Dataset entries:

········

(* ===== verification/TxErrors.v ===== *)
(** * Errors of the transaction pool

    [crates/transaction-pool/src/error.rs], and the consensus errors of
    [crates/primitives-traits/src/transaction/error.rs] they wrap.  Errors are
    values; what the pool does with them is to decide whether the peer that sent
    the transaction is penalised ([is_bad_transaction]). *)

From S2P Require Import Prelude.

(** Constants and types of the [alloy] crates, which are not part of the
    repository. *)
Class AlloyConstants := {
  EIP4844_TX_TYPE_ID : Z;
  KECCAK_EMPTY : Z;
  MIN_PROTOCOL_BASE_FEE : Z;
  ETHEREUM_BLOCK_GAS_LIMIT_30M : Z;
  BLOB_TX_MIN_BLOB_GASPRICE : Z;
  BlobTransactionValidationError : Type;
}.

Module TxErrors.

Section errors.
Context `{AlloyConstants}.

Inductive InvalidTransactionError :=
| InsufficientFunds (got expected : Z)
| NonceNotConsistent (tx state : Z)
| OldLegacyChainId
| ChainIdMismatch
| Eip2930Disabled
| Eip1559Disabled
| Eip4844Disabled
| Eip7702Disabled
| TxTypeNotSupported
| GasUintOverflow
| GasTooLow
| GasTooHigh
| TipAboveFeeCap
| FeeCapTooLow
| SignerAccountHasBytecode
| GasLimitTooHigh.

Inductive Eip4844PoolTransactionError :=
| MissingEip4844BlobSidecar
| NoEip4844Blobs
| TooManyEip4844Blobs (have permitted : Z)
| InvalidEip4844Blob (e : BlobTransactionValidationError)
| Eip4844NonceGap
| UnexpectedEip7594SidecarBeforeOsaka
| UnexpectedEip4844SidecarAfterOsaka.

Inductive Eip7702PoolTransactionError :=
| MissingEip7702AuthorizationList
| OutOfOrderTxFromDelegated
| InflightTxLimitReached
| AuthorityReserved.

(** The trait object [Box<dyn PoolTransactionError>]: its text and its own
    [is_bad_transaction]. *)
Record PoolTransactionError := mkPoolTransactionError {
  error_text : string;
  error_is_bad : bool;
}.

Inductive InvalidPoolTransactionError :=
| Consensus (e : InvalidTransactionError)
| ExceedsGasLimit (tx_gas_limit block_gas_limit : Z)
| MaxTxGasLimitExceeded (tx_gas_limit max_tx_gas_limit : Z)
| ExceedsFeeCap (max_tx_fee_wei tx_fee_cap_wei : Z)
| ExceedsMaxInitCodeSize (size max : Z)
| OversizedData (size max : Z)
| Underpriced
| Overdraft (cost balance : Z)
| Eip2681
| Eip4844 (e : Eip4844PoolTransactionError)
| Eip7702 (e : Eip7702PoolTransactionError)
| OtherInvalid (e : PoolTransactionError)
| IntrinsicGasTooLow
| PriorityFeeBelowMinimum (minimum_priority_fee : Z).

Inductive PoolErrorKind :=
| AlreadyImported
| ReplacementUnderpriced
| FeeCapBelowMinimumProtocolFeeCap (fee_cap : Z)
| SpammerExceededCapacity (address : Z)
| DiscardedOnInsert
| InvalidTransaction (e : InvalidPoolTransactionError)
| ExistingConflictingTransactionType (address ty : Z)
| OtherError (text : string).

Record PoolError := mkPoolError { error_hash : Z; error_kind : PoolErrorKind }.

(** The private [is_bad_transaction] of [InvalidPoolTransactionError]. *)
Definition invalid_is_bad_transaction (self : InvalidPoolTransactionError) : bool :=
  match self with
  | Consensus err =>
      match err with
      | InsufficientFunds _ _ | NonceNotConsistent _ _ => false
      | GasTooLow | GasTooHigh | TipAboveFeeCap => false
      | FeeCapTooLow => false
      | Eip2930Disabled | Eip1559Disabled | Eip4844Disabled | Eip7702Disabled => false
      | OldLegacyChainId | ChainIdMismatch | GasUintOverflow | TxTypeNotSupported
      | SignerAccountHasBytecode | GasLimitTooHigh => true
      end
  | ExceedsGasLimit _ _ => true
  | MaxTxGasLimitExceeded _ _ => false
  | ExceedsFeeCap _ _ => true
  | ExceedsMaxInitCodeSize _ _ => true
  | OversizedData _ _ => true
  | Underpriced => false
  | IntrinsicGasTooLow => true
  | Overdraft _ _ => false
  | OtherInvalid err => error_is_bad err
  | Eip2681 => true
  | Eip4844 eip4844_err =>
      match eip4844_err with
      | MissingEip4844BlobSidecar => false
      | InvalidEip4844Blob _ => true
      | Eip4844NonceGap => false
      | NoEip4844Blobs => true
      | TooManyEip4844Blobs _ _ => true
      | UnexpectedEip4844SidecarAfterOsaka | UnexpectedEip7594SidecarBeforeOsaka => false
      end
  | Eip7702 eip7702_err =>
      match eip7702_err with
      | MissingEip7702AuthorizationList => true
      | OutOfOrderTxFromDelegated => false
      | InflightTxLimitReached => false
      | AuthorityReserved => false
      end
  | PriorityFeeBelowMinimum _ => false
  end.

Definition is_bad_transaction (self : PoolError) : bool :=
  match error_kind self with
  | AlreadyImported => false
  | ReplacementUnderpriced => false
  | FeeCapBelowMinimumProtocolFeeCap _ => false
  | SpammerExceededCapacity _ => false
  | DiscardedOnInsert => false
  | InvalidTransaction err => invalid_is_bad_transaction err
  | OtherError _ => false
  | ExistingConflictingTransactionType _ _ => false
  end.

Definition is_oversized (self : InvalidPoolTransactionError) : bool :=
  match self with OversizedData _ _ => true | _ => false end.

Definition is_nonce_gap (self : InvalidPoolTransactionError) : bool :=
  match self with
  | Consensus (NonceNotConsistent _ _) => true
  | Eip4844 Eip4844NonceGap => true
  | _ => false
  end.

Definition as_other (self : InvalidPoolTransactionError) : option PoolTransactionError :=
  match self with OtherInvalid err => Some err | _ => None end.

End errors.

End TxErrors.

········

_Task to complete_.
Each of the entries must be set down again exactly.

_Solution to the problem_.
(* ===== verification/TxErrors.v ===== *)
(** * Errors of the transaction pool

    [crates/transaction-pool/src/error.rs], and the consensus errors of
    [crates/primitives-traits/src/transaction/error.rs] they wrap.  Errors are
    values; what the pool does with them is to decide whether the peer that sent
    the transaction is penalised ([is_bad_transaction]). *)

From S2P Require Import Prelude.

(** Constants and types of the [alloy] crates, which are not part of the
    repository. *)
Class AlloyConstants := {
  EIP4844_TX_TYPE_ID : Z;
  KECCAK_EMPTY : Z;
  MIN_PROTOCOL_BASE_FEE : Z;
  ETHEREUM_BLOCK_GAS_LIMIT_30M : Z;
  BLOB_TX_MIN_BLOB_GASPRICE : Z;
  BlobTransactionValidationError : Type;
}.

Module TxErrors.

Section errors.
Context `{AlloyConstants}.

Inductive InvalidTransactionError :=
| InsufficientFunds (got expected : Z)
| NonceNotConsistent (tx state : Z)
| OldLegacyChainId
| ChainIdMismatch
| Eip2930Disabled
| Eip1559Disabled
| Eip4844Disabled
| Eip7702Disabled
| TxTypeNotSupported
| GasUintOverflow
| GasTooLow
| GasTooHigh
| TipAboveFeeCap
| FeeCapTooLow
| SignerAccountHasBytecode
| GasLimitTooHigh.

Inductive Eip4844PoolTransactionError :=
| MissingEip4844BlobSidecar
| NoEip4844Blobs
| TooManyEip4844Blobs (have permitted : Z)
| InvalidEip4844Blob (e : BlobTransactionValidationError)
| Eip4844NonceGap
| UnexpectedEip7594SidecarBeforeOsaka
| UnexpectedEip4844SidecarAfterOsaka.

Inductive Eip7702PoolTransactionError :=
| MissingEip7702AuthorizationList
| OutOfOrderTxFromDelegated
| InflightTxLimitReached
| AuthorityReserved.

(** The trait object [Box<dyn PoolTransactionError>]: its text and its own
    [is_bad_transaction]. *)
Record PoolTransactionError := mkPoolTransactionError {
  error_text : string;
  error_is_bad : bool;
}.

Inductive InvalidPoolTransactionError :=
| Consensus (e : InvalidTransactionError)
| ExceedsGasLimit (tx_gas_limit block_gas_limit : Z)
| MaxTxGasLimitExceeded (tx_gas_limit max_tx_gas_limit : Z)
| ExceedsFeeCap (max_tx_fee_wei tx_fee_cap_wei : Z)
| ExceedsMaxInitCodeSize (size max : Z)
| OversizedData (size max : Z)
| Underpriced
| Overdraft (cost balance : Z)
| Eip2681
| Eip4844 (e : Eip4844PoolTransactionError)
| Eip7702 (e : Eip7702PoolTransactionError)
| OtherInvalid (e : PoolTransactionError)
| IntrinsicGasTooLow
| PriorityFeeBelowMinimum (minimum_priority_fee : Z).

Inductive PoolErrorKind :=
| AlreadyImported
| ReplacementUnderpriced
| FeeCapBelowMinimumProtocolFeeCap (fee_cap : Z)
| SpammerExceededCapacity (address : Z)
| DiscardedOnInsert
| InvalidTransaction (e : InvalidPoolTransactionError)
| ExistingConflictingTransactionType (address ty : Z)
| OtherError (text : string).

Record PoolError := mkPoolError { error_hash : Z; error_kind : PoolErrorKind }.

(** The private [is_bad_transaction] of [InvalidPoolTransactionError]. *)
Definition invalid_is_bad_transaction (self : InvalidPoolTransactionError) : bool :=
  match self with
  | Consensus err =>
      match err with
      | InsufficientFunds _ _ | NonceNotConsistent _ _ => false
      | GasTooLow | GasTooHigh | TipAboveFeeCap => false
      | FeeCapTooLow => false
      | Eip2930Disabled | Eip1559Disabled | Eip4844Disabled | Eip7702Disabled => false
      | OldLegacyChainId | ChainIdMismatch | GasUintOverflow | TxTypeNotSupported
      | SignerAccountHasBytecode | GasLimitTooHigh => true
      end
  | ExceedsGasLimit _ _ => true
  | MaxTxGasLimitExceeded _ _ => false
  | ExceedsFeeCap _ _ => true
  | ExceedsMaxInitCodeSize _ _ => true
  | OversizedData _ _ => true
  | Underpriced => false
  | IntrinsicGasTooLow => true
  | Overdraft _ _ => false
  | OtherInvalid err => error_is_bad err
  | Eip2681 => true
  | Eip4844 eip4844_err =>
      match eip4844_err with
      | MissingEip4844BlobSidecar => false
      | InvalidEip4844Blob _ => true
      | Eip4844NonceGap => false
      | NoEip4844Blobs => true
      | TooManyEip4844Blobs _ _ => true
      | UnexpectedEip4844SidecarAfterOsaka | UnexpectedEip7594SidecarBeforeOsaka => false
      end
  | Eip7702 eip7702_err =>
      match eip7702_err with
      | MissingEip7702AuthorizationList => true
      | OutOfOrderTxFromDelegated => false
      | InflightTxLimitReached => false
      | AuthorityReserved => false
      end
  | PriorityFeeBelowMinimum _ => false
  end.

Definition is_bad_transaction (self : PoolError) : bool :=
  match error_kind self with
  | AlreadyImported => false
  | ReplacementUnderpriced => false
  | FeeCapBelowMinimumProtocolFeeCap _ => false
  | SpammerExceededCapacity _ => false
  | DiscardedOnInsert => false
  | InvalidTransaction err => invalid_is_bad_transaction err
  | OtherError _ => false
  | ExistingConflictingTransactionType _ _ => false
  end.

Definition is_oversized (self : InvalidPoolTransactionError) : bool :=
  match self with OversizedData _ _ => true | _ => false end.

Definition is_nonce_gap (self : InvalidPoolTransactionError) : bool :=
  match self with
  | Consensus (NonceNotConsistent _ _) => true
  | Eip4844 Eip4844NonceGap => true
  | _ => false
  end.

Definition as_other (self : InvalidPoolTransactionError) : option PoolTransactionError :=
  match self with OtherInvalid err => Some err | _ => None end.

End errors.

End TxErrors.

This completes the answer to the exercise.